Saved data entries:
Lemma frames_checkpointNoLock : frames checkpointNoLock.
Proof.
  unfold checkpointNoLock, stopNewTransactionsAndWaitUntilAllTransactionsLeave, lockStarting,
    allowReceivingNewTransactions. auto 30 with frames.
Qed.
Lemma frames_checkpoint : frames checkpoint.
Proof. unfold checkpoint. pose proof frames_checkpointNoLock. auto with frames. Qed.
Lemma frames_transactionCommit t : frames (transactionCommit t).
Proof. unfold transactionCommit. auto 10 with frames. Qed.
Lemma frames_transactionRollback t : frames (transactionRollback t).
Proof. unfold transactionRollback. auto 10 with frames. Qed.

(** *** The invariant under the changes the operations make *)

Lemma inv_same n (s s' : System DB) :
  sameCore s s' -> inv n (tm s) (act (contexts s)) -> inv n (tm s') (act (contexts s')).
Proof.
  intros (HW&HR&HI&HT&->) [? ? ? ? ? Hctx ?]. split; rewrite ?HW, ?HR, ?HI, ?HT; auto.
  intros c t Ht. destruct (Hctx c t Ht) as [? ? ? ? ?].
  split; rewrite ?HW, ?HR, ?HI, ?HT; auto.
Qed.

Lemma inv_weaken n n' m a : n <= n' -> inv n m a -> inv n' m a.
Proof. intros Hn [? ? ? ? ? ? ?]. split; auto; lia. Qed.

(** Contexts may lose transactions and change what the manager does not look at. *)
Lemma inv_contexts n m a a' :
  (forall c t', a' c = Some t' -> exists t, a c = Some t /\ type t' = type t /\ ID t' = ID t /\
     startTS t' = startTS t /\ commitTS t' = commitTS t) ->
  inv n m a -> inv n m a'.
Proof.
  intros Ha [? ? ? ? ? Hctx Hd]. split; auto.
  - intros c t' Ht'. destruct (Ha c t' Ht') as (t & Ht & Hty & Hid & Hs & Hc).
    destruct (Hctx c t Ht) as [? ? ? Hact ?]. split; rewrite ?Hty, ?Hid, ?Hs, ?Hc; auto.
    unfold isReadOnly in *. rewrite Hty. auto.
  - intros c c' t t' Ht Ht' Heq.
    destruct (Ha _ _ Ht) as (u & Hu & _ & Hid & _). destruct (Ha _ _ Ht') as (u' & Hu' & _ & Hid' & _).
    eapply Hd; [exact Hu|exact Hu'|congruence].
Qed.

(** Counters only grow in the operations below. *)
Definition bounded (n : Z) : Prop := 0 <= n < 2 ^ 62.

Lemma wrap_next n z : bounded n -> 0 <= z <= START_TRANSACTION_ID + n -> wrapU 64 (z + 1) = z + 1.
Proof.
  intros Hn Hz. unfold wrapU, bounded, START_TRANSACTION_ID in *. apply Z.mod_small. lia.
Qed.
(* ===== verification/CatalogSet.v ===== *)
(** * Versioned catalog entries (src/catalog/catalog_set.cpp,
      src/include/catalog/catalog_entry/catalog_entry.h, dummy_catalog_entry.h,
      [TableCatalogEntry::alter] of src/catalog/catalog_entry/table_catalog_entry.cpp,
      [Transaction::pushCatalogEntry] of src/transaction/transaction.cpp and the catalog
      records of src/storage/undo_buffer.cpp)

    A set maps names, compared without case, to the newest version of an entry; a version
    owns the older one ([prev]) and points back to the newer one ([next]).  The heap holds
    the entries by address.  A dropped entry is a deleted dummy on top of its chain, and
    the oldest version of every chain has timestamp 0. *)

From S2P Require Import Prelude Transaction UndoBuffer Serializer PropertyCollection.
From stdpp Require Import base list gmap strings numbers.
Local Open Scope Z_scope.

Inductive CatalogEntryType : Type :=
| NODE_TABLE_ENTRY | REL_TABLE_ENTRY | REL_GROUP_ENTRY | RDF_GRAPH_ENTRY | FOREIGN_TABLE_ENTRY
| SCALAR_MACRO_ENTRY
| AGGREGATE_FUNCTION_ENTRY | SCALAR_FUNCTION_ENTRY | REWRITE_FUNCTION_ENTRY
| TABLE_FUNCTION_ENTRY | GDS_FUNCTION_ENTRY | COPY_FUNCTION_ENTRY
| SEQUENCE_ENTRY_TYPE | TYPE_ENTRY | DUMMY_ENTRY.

Required work. Each line in the data that holds the word "operations" must be copied.

Expected answer.
(** *** The invariant under the changes the operations make *)
(** Counters only grow in the operations below. *)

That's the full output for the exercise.